Cause and effect analysis is based on the premise that many problems are not the direct result of a single cause, but the effect of a number of causes combined together. It can be very helpful in breaking down a seemingly unexplained or complex problem into a number of contributory causes. This can make a problem easier to understand and overcome.

RCA is a problem solving process for conducting an investigation into an identified incident, problem, concern or non-conformity.  Root cause analysis is often seen as a completely separate process to incident management and immediate corrective action, although they are often completed in close proximity.  That is the CAR management system may report a summary of the RCA (or the entire RCA).

Root cause analysis (RCA) requires the investigator/s to look beyond the solution to the immediate problem and understand the fundamental or underlying cause/s of the situation and put them right, thereby preventing re-occurrence of the same issue. This may involve the identification and management of processes, procedures, activities, inactivity, behaviours or conditions.
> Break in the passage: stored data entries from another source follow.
(* ===== verification/ClgLedger.v ===== *)
(** * ClgLedger: what the call graph should say

    The specification of callgrind's call stack is a ledger: the counters so far,
    the functions that are active, and for every call still open its arc, the
    counters when it was entered and the functions before it.  A call that
    returns adds what was counted meanwhile to its arc. *)

From Stdlib Require Import ZArith Lia.
From stdpp Require Import base numbers option gmap list.
From S2P Require Import Prelude ClgJumps ClgContext.

#[local] Open Scope Z_scope.

(** ** Specification *)

Record frame : Type := MkFrame {
  fr_arc : arc;
  fr_fn : Z;
  fr_counted : bool;
  fr_entered : Z -> Z;
  fr_fns : list Z;
  fr_sp : Z
}.

Record ledger : Type := MkLedger {
  lg_total : Z -> Z;
  lg_fns : list Z;
  lg_open : list frame;
  lg_sums : arc -> Z -> Z;
  lg_calls : arc -> Z
}.

(** [v] events of kind [j], a call with the stack pointer after it, a return, and
    the returns that a stack pointer tells of. *)
Inductive action : Type :=
  | Work (j v : Z)
  | Enter (fn from_ jmp_ to_ sp : Z)
  | Leave
  | Unwind (sp minpops : Z).

(** The functions active after [fn] is called: those of one group, and direct
    recursion, count once. *)
Definition enter_fns (fs : gmap Z fn_node) (l : list Z) (fn : Z) : list Z :=
  match l with
  | [] => [fn]
  | g :: _ =>
      if g =? fn then l else
      match fs !! g, fs !! fn with
      | Some x, Some y => if (0 <? group y) && (group x =? group y) then l else fn :: l
      | _, _ => fn :: l
      end
  end.

Section ledger.
Context (fs : gmap Z fn_node) (fn_of : Z -> Z) (skip_recursion : bool).

Definition spec_enter (g : ledger) (fn f j t sp : Z) : ledger :=
  let counted := negb (skip_recursion && (fn_of f =? fn_of t)) in
  MkLedger (lg_total g) (enter_fns fs (lg_fns g) fn)
    (MkFrame (f, j, t) (fn_of t) counted (lg_total g) (lg_fns g) sp :: lg_open g)
    (lg_sums g) (fun b => if decide (b = (f, j, t)) then lg_calls g b + 1 else lg_calls g b).

Definition spec_leave (g : ledger) : ledger :=
  match lg_open g with
  | [] => g
  | fr :: rest =>
      MkLedger (lg_total g) (fr_fns fr) rest
        (fun b i => if decide (b = fr_arc fr) then lg_sums g b i + (lg_total g i - fr_entered fr i)
                    else lg_sums g b i)
        (lg_calls g)
  end.

(** The calls below [sp] have returned; of those at [sp], [minpops] less what was
    popped before. *)
Fixpoint unwound (open : list frame) (sp minpops : Z) : nat :=
  match open with
  | [] => O
  | fr :: rest =>
      if (fr_sp fr <? sp) || ((fr_sp fr =? sp) && (0 <? minpops)) then S (unwound rest sp (minpops - 1)) else O
  end.

Definition spec_action (g : ledger) (a : action) : ledger :=
  match a with
  | Work j v => MkLedger (fun i => if decide (i = j) then lg_total g i + v else lg_total g i)
                  (lg_fns g) (lg_open g) (lg_sums g) (lg_calls g)
  | Enter fn f j t sp => spec_enter g fn f j t sp
  | Leave => spec_leave g
  | Unwind sp minpops => Nat.iter (unwound (lg_open g) sp minpops) spec_leave g
  end.

Fixpoint spec_actions (g : ledger) (acts : list action) : ledger :=
  match acts with
  | [] => g
  | a :: acts' => spec_actions (spec_action g a) acts'
  end.

(** How often the function number [n] is on the stack. *)
Fixpoint active_count (open : list frame) (n : Z) : Z :=
  match open with
  | [] => 0
  | fr :: rest =>
      (if fr_counted fr && bool_decide (number <$> fs !! fr_fn fr = Some n) then 1 else 0) + active_count rest n
  end.

(** Returns close the latest calls. *)
Lemma spec_leaves_open n g : lg_open (Nat.iter n spec_leave g) = drop n (lg_open g).
Proof.
  revert g; induction n as [|n IH]; intros g; [done|]. rewrite Nat.iter_succ_r, IH. unfold spec_leave.
  by destruct (lg_open g) as [|fr rest] eqn:E; [rewrite E, drop_nil|].
Qed.

(** The functions active when no call is open. *)
Definition lg_base (g : ledger) : list Z := default (lg_fns g) (fr_fns <$> last (lg_open g)).

Lemma base_cons (d d' : list Z) fr fr' rest :
  default d (fr_fns <$> last (fr :: fr' :: rest)) = default d' (fr_fns <$> last (fr' :: rest)).
Proof.
  change (last (fr :: fr' :: rest)) with (last (fr' :: rest)).
  destruct (last (fr' :: rest)) eqn:E; [done|]. by apply last_None in E.
Qed.

Lemma spec_leave_base g : lg_base (spec_leave g) = lg_base g.
Proof.
  unfold lg_base, spec_leave. destruct (lg_open g) as [|fr [|fr' rest]] eqn:E; cbn [lg_open lg_fns]; [by rewrite E|done|].
  symmetry. apply base_cons.
Qed.

Lemma spec_leaves_base n g : lg_base (Nat.iter n spec_leave g) = lg_base g.
Proof. induction n as [|n IH]; [done|]. cbn. by rewrite spec_leave_base. Qed.

Lemma spec_actions_base acts g : lg_base (spec_actions g acts) = lg_base g.
Proof.
  revert g; induction acts as [|a acts IH]; intros g; [done|]. cbn [spec_actions]. rewrite IH.
  destruct a as [j v|fn f j t sp| |sp k]; cbn [spec_action]; [done| |apply spec_leave_base|apply spec_leaves_base].
  unfold lg_base, spec_enter. cbn [lg_open lg_fns]. destruct (lg_open g); [done|apply base_cons].
Qed.

(** Unwinding stops at the first call that may still be running. *)
Lemma unwound_le open sp k : (unwound open sp k <= length open)%nat.
Proof. revert k; induction open as [|fr open IH]; intros k; cbn; [lia|]. case_match; [|lia]. specialize (IH (k - 1)). lia. Qed.

Lemma unwound_rest open sp k fr rest : drop (unwound open sp k) open = fr :: rest ->
  sp <= fr_sp fr /\ (fr_sp fr = sp -> k <= Z.of_nat (unwound open sp k)).
Proof.
  revert k; induction open as [|x open IH]; intros k; [done|]. cbn [unwound]. case_match eqn:E.
  - cbn [drop]. intros H. destruct (IH _ H) as [H1 H2]. split; [done|]. intros H3. specialize (H2 H3). lia.
  - cbn [drop]. intros [= -> ->]. apply orb_false_iff in E as [E1 E2]. apply Z.ltb_ge in E1. split; [done|].
    intros H3. rewrite H3, Z.eqb_refl in E2. cbn in E2. apply Z.ltb_ge in E2. lia.
Qed.

Lemma unwound_popped open sp k i fr : (i < unwound open sp k)%nat -> open !! i = Some fr -> fr_sp fr <= sp.
Proof.
  revert k i; induction open as [|x open IH]; intros k i; [done|]. cbn [unwound]. case_match eqn:E; [|lia].
  destruct i as [|i]; [|intros Hi; apply (IH (k - 1)); lia]. intros _ [= <-].
  apply orb_true_iff in E as [E|E]; [apply Z.ltb_lt in E; lia|]. apply andb_true_iff in E as [E _]. lia.
Qed.

Lemma unwound_all open sp k : Forall (fun fr => fr_sp fr < sp) open -> unwound open sp k = length open.
Proof.
  intros H. revert k; induction H as [|fr open Hfr _ IH]; intros k; [done|]. cbn [unwound length].
  by rewrite (proj2 (Z.ltb_lt _ _) Hfr), IH.
Qed.

(** A balanced trace: every call returns, and no return is of a call before. *)
Fixpoint balanced (n : nat) (acts : list action) : Prop :=
  match acts with
  | [] => n = O
  | Work _ _ :: r => balanced n r
  | Enter _ _ _ _ _ :: r => balanced (S n) r
  | Leave :: r => match n with O => False | S n' => balanced n' r end
  | Unwind _ _ :: _ => False
  end.

Fixpoint work (acts : list action) (i : Z) : Z :=
  match acts with
  | [] => 0
  | Work j v :: r => (if decide (i = j) then v else 0) + work r i
  | _ :: r => work r i
  end.

Definition calls_arc (b : arc) (a : action) : Prop :=
  match a with Enter _ f j t _ => b = (f, j, t) | _ => False end.

Lemma spec_actions_app g l1 l2 : spec_actions g (l1 ++ l2) = spec_actions (spec_actions g l1) l2.
Proof. revert g; induction l1 as [|a l1 IH]; intros g; [done|]. apply IH. Qed.

Lemma spec_balanced acts n g b :
  balanced n acts -> (n <= length (lg_open g))%nat -> Forall (fun a => ~ calls_arc b a) acts ->
  (forall k fr, (k < n)%nat -> lg_open g !! k = Some fr -> fr_arc fr <> b) ->
  let g' := spec_actions g acts in
  lg_open g' = drop n (lg_open g) /\
  lg_fns g' = match n with O => lg_fns g | S k => default [] (fr_fns <$> lg_open g !! k) end /\
  (forall i, lg_total g' i = lg_total g i + work acts i) /\
  (forall i, lg_sums g' b i = lg_sums g b i) /\ lg_calls g' b = lg_calls g b.
Proof.
  revert n g; induction acts as [|a acts IH]; intros n g Hb Hn Hno Hfr.
  { cbn [balanced] in Hb. subst n. cbn. split_and!; try done. intros i. lia. }
  apply Forall_cons in Hno as [Ha Hno]. destruct a as [j v|fn f j t sp| |sp k]; cbn [balanced spec_actions work] in *.
  - destruct (IH n (spec_action g (Work j v)) Hb Hn Hno Hfr) as (H1 & H2 & H3 & H4 & H5). split_and!; try done.
    intros i. rewrite H3. cbn [spec_action lg_total]. destruct (decide (i = j)); lia.
  - destruct (IH (S n) (spec_action g (Enter fn f j t sp)) Hb) as (H1 & H2 & H3 & H4 & H5); [cbn; lia|done| |].
    { intros k fr Hk. cbn [spec_action spec_enter lg_open]. destruct k as [|k]; cbn [lookup list_lookup].
      - intros [= <-]. intros E. by apply Ha.
      - intros E. by apply (Hfr k); [lia|]. }
    cbn [spec_action spec_enter lg_open lg_fns lg_calls drop] in *. split_and!; try done.
    + rewrite H2. destruct n as [|n]; done.
    + rewrite H5. by rewrite decide_False.
  - destruct n as [|n]; [done|]. destruct (lg_open g) as [|fr rest] eqn:Eo; [cbn in Hn; lia|]. cbn [length] in Hn.
    unfold spec_action, spec_leave in *. rewrite Eo in *.
    match goal with |- context [spec_actions ?q acts] =>
      destruct (IH n q Hb (le_S_n _ _ Hn) Hno) as (H1 & H2 & H3 & H4 & H5) end.
    { intros k fr' Hk Hl. by apply (Hfr (S k)); [lia|]. }
    cbn [lg_open lg_fns lg_calls lg_sums lg_total] in *. split_and!; try done.
    + rewrite H2. destruct n as [|n]; done.
    + intros i. rewrite H4, decide_False; [done|]. intros ->. by apply (Hfr O fr); [lia|done|].
  - done.
Qed.

(** A call, its body and its return. *)
Lemma spec_call g fn f j t sp body :
  balanced 0 body -> Forall (fun a => ~ calls_arc (f, j, t) a) body ->
  let g' := spec_actions g (Enter fn f j t sp :: body ++ [Leave]) in
  lg_open g' = lg_open g /\ lg_fns g' = lg_fns g /\
  (forall i, lg_sums g' (f, j, t) i = lg_sums g (f, j, t) i + work body i) /\
  lg_calls g' (f, j, t) = lg_calls g (f, j, t) + 1.
Proof.
  intros Hb Hno. cbn [spec_actions]. rewrite spec_actions_app. cbn [spec_actions spec_action].
  set (g1 := spec_enter g fn f j t sp).
  destruct (spec_balanced body 0 g1 (f, j, t) Hb (Nat.le_0_l _) Hno ltac:(lia)) as (H1 & H2 & H3 & H4 & H5).
  unfold spec_leave. rewrite H1, drop_0. change (lg_open g1) with (MkFrame (f, j, t) (fn_of t)
    (negb (skip_recursion && (fn_of f =? fn_of t))) (lg_total g) (lg_fns g) sp :: lg_open g).
  cbn [lg_open lg_fns lg_sums lg_calls fr_fns fr_arc fr_entered]. split_and!; try done.
  - intros i. rewrite decide_True, H4, H3 by done. unfold g1. cbn [spec_enter lg_sums lg_total]. lia.
  - rewrite H5. unfold g1. cbn [spec_enter lg_calls]. by rewrite decide_True.
Qed.
End ledger.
RCA has the benefits of preventing waste in repeated non-conformance; presents permanent solution/s preventing reoccurring failures; provides a systematic approach to problem solving that engages a wider team.

Full implementation of RCA is required by many 3rd party certification programs.  The Proposed Action Plan (PAP) should ensure that there is distinct RCA, PAP, and it follows Verification of the proposed action if required.

It is satisfactory to combine these activities.  That is, the CAR management system may contain the RCA and PAP and include subsequent verification that the corrective action and preventive action was effective.  To maintain control, it is recommended that the RCA activities be appended to the specific CAR that the RCA and PAP relates to.  Attaching the Fishbone Diagram and other working documents to the CAR ensures visibility over time.

Although there are many methods to establish root cause around CARs and Incidents within a business, two (2) of the most commonly used are summarized below.

5 WHYs (5 Ys)

Optional, recommended for specific issues that require a quick solution that can be addressed in a group engagement.  The technique was originally developed by Sakichi Toyoda and was used within the Toyota Motor Corporation during the evolution of its manufacturing methodologies.  The tool has limitations to the current knowledge of the investigation team, therefore it is recommended to involve cross function groups to brain storm the 5 WHYs.

As a RCA tool it is regarded as the simplest to use and gain engagement from a wider team.  5 Whys gets its name as this is the number of times that it generally takes to find the root cause of the problem.  It may take 10 or 20, the method ensures that WHY is repeated until the root cause is found. The number ‘5’ is arbitrary, but used because it normally takes 5 Whys to arrive at root cause.

The concept of 5 WHYs is relatively simple:

  1. Identify the problem.
  2. Ask yourself: why did this happen? Come up with all the causes you can think of.
  3. For each of the causes you just identified, ask “why did this happen?” again.
  4. Repeat until steps 2 and 3 have been completed five (5) times. You should have identified the root cause by this stage.
  5. Find solutions and countermeasures to fix the root cause.

It is important to brainstorm as many likely causes by a cross functional team, this provides a sound base to apply step 3.

Fishbone Template (Cause and Effect)

Fishbone or Ishikawa Diagrams are recommended for Root Cause Analysis (RCA) around process change and cross departmental communication.  Ishikawa Diagrams are often applied when the problem is complex and the 5 Whys method has not provided a viable solution.

There are also a whole set of common cause categories, some of which are listed below:

  • 3M’s and P – Methods, Materials, Machinery, and People
  • 4P’s – Policies, Procedures, People and Plant
  • 5P’s – People, Processes, Products, Plant, Premises (the best mix for primary production)
  • 6M’s – Machine, Method, Materials, Measurement, Man and Mother Nature (Environment)
  • 8P’s – Price, Promotion, People, Processes, Place / Plant, Policies, Procedures & Product (or Service) (recommended for administration and service industry)
  • 4S’s – Surroundings, Suppliers, Systems, Skills (recommended for service industry)

The Fishbone method must arrive at controllable, manageable or adjustable processes.  Unmanageable outcomes such as ‘they forgot’, ‘not enough time’, ‘not enough money’, ‘not enough staff’, ‘staff sickness’ or ‘made a mistake’, these answers may be true, but in most cases they are out of our control.  If these answers are evident it is worth going back into the process to establish whether there is any other cause, for example by asking specific questions such as, ‘Why did the process fail?’ or ‘What system allowed the mistake to be made?

A key phrase to keep in mind in any 5 Why exercise is “people do not fail, processes do”.